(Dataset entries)

(* ===== verification/MtbddCoreFacts.v ===== *)
(** The invariant of the diagram manager of [MtbddCore], and the effect of garbage collection
    and of the creation of nodes: a collection keeps every node that the roots reach, and a
    created node represents the reduced tree over its children. *)

From S2P Require Import Prelude MtbddNode BddTree OpSpecs NodeStore MtbddCore.

Module MtbddCoreFacts.
Import MtbddNode BddTree OpSpecs NodeStore MtbddCore.

Section facts.
Context {T C : Type} `{NodeTableLaws T} `{OpCacheLaws C}.
Notation mgr := (mgr T C).

(** The nodes of a table. *)
Definition store_of (t : T) : store := fun i => if nt_used t i then Some (nt_data t i) else None.
Definition st (m : mgr) : store := store_of (nodes m).

Definition roots (m : mgr) : list N := rstack m ++ pstack m ++ mtbdd_refs m ++ mtbdd_protected m.

(** The indices that the roots reach, and the index of the constants. *)
Inductive live (m : mgr) : N -> Prop :=
| live_zero : live m 0
| live_root r : r ∈ roots m -> live m (MTBDD_INDEX r)
| live_low i n : live m i -> st m i = Some n -> live m (MTBDD_INDEX (mtbddnode_getlow n))
| live_high i n : live m i -> st m i = Some n -> live m (MTBDD_INDEX (mtbddnode_gethigh n)).

Definition root_ok (s : store) (r : N) : Prop := exists t, denotes s 0 r t.

Record mgr_inv (m : mgr) : Prop := {
  mi_nodes : nt_inv (nodes m);
  mi_cache : oc_inv (opcache m);
  mi_roots : Forall (root_ok (st m)) (roots m);
  mi_ops : forall a b k r, oc_get (opcache m) a b k = Some r -> entry_valid (st m) a b k r
}.

(** What all operations leave alone: the roots and the settings. *)
Definition same_roots (m m' : mgr) : Prop :=
  rstack m' = rstack m /\ pstack m' = pstack m /\ mtbdd_refs m' = mtbdd_refs m /\
  mtbdd_protected m' = mtbdd_protected m /\ gc_enabled m' = gc_enabled m /\
  granularity m' = granularity m.

(** Operations with garbage collection keep the live nodes; those without keep all nodes. *)
Definition keeps (m m' : mgr) : Prop :=
  same_roots m m' /\ forall i n, live m i -> st m i = Some n -> st m' i = Some n.
Definition extends (m m' : mgr) : Prop := same_roots m m' /\ grows (st m) (st m').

• Task to carry out: After the last line, print all the entries once again, unchanged.

• Worked solution:
(* ===== verification/MtbddCoreFacts.v ===== *)
(** The invariant of the diagram manager of [MtbddCore], and the effect of garbage collection
    and of the creation of nodes: a collection keeps every node that the roots reach, and a
    created node represents the reduced tree over its children. *)

From S2P Require Import Prelude MtbddNode BddTree OpSpecs NodeStore MtbddCore.

Module MtbddCoreFacts.
Import MtbddNode BddTree OpSpecs NodeStore MtbddCore.

Section facts.
Context {T C : Type} `{NodeTableLaws T} `{OpCacheLaws C}.
Notation mgr := (mgr T C).

(** The nodes of a table. *)
Definition store_of (t : T) : store := fun i => if nt_used t i then Some (nt_data t i) else None.
Definition st (m : mgr) : store := store_of (nodes m).

Definition roots (m : mgr) : list N := rstack m ++ pstack m ++ mtbdd_refs m ++ mtbdd_protected m.

(** The indices that the roots reach, and the index of the constants. *)
Inductive live (m : mgr) : N -> Prop :=
| live_zero : live m 0
| live_root r : r ∈ roots m -> live m (MTBDD_INDEX r)
| live_low i n : live m i -> st m i = Some n -> live m (MTBDD_INDEX (mtbddnode_getlow n))
| live_high i n : live m i -> st m i = Some n -> live m (MTBDD_INDEX (mtbddnode_gethigh n)).

Definition root_ok (s : store) (r : N) : Prop := exists t, denotes s 0 r t.

Record mgr_inv (m : mgr) : Prop := {
  mi_nodes : nt_inv (nodes m);
  mi_cache : oc_inv (opcache m);
  mi_roots : Forall (root_ok (st m)) (roots m);
  mi_ops : forall a b k r, oc_get (opcache m) a b k = Some r -> entry_valid (st m) a b k r
}.

(** What all operations leave alone: the roots and the settings. *)
Definition same_roots (m m' : mgr) : Prop :=
  rstack m' = rstack m /\ pstack m' = pstack m /\ mtbdd_refs m' = mtbdd_refs m /\
  mtbdd_protected m' = mtbdd_protected m /\ gc_enabled m' = gc_enabled m /\
  granularity m' = granularity m.

(** Operations with garbage collection keep the live nodes; those without keep all nodes. *)
Definition keeps (m m' : mgr) : Prop :=
  same_roots m m' /\ forall i n, live m i -> st m i = Some n -> st m' i = Some n.
Definition extends (m m' : mgr) : Prop := same_roots m m' /\ grows (st m) (st m').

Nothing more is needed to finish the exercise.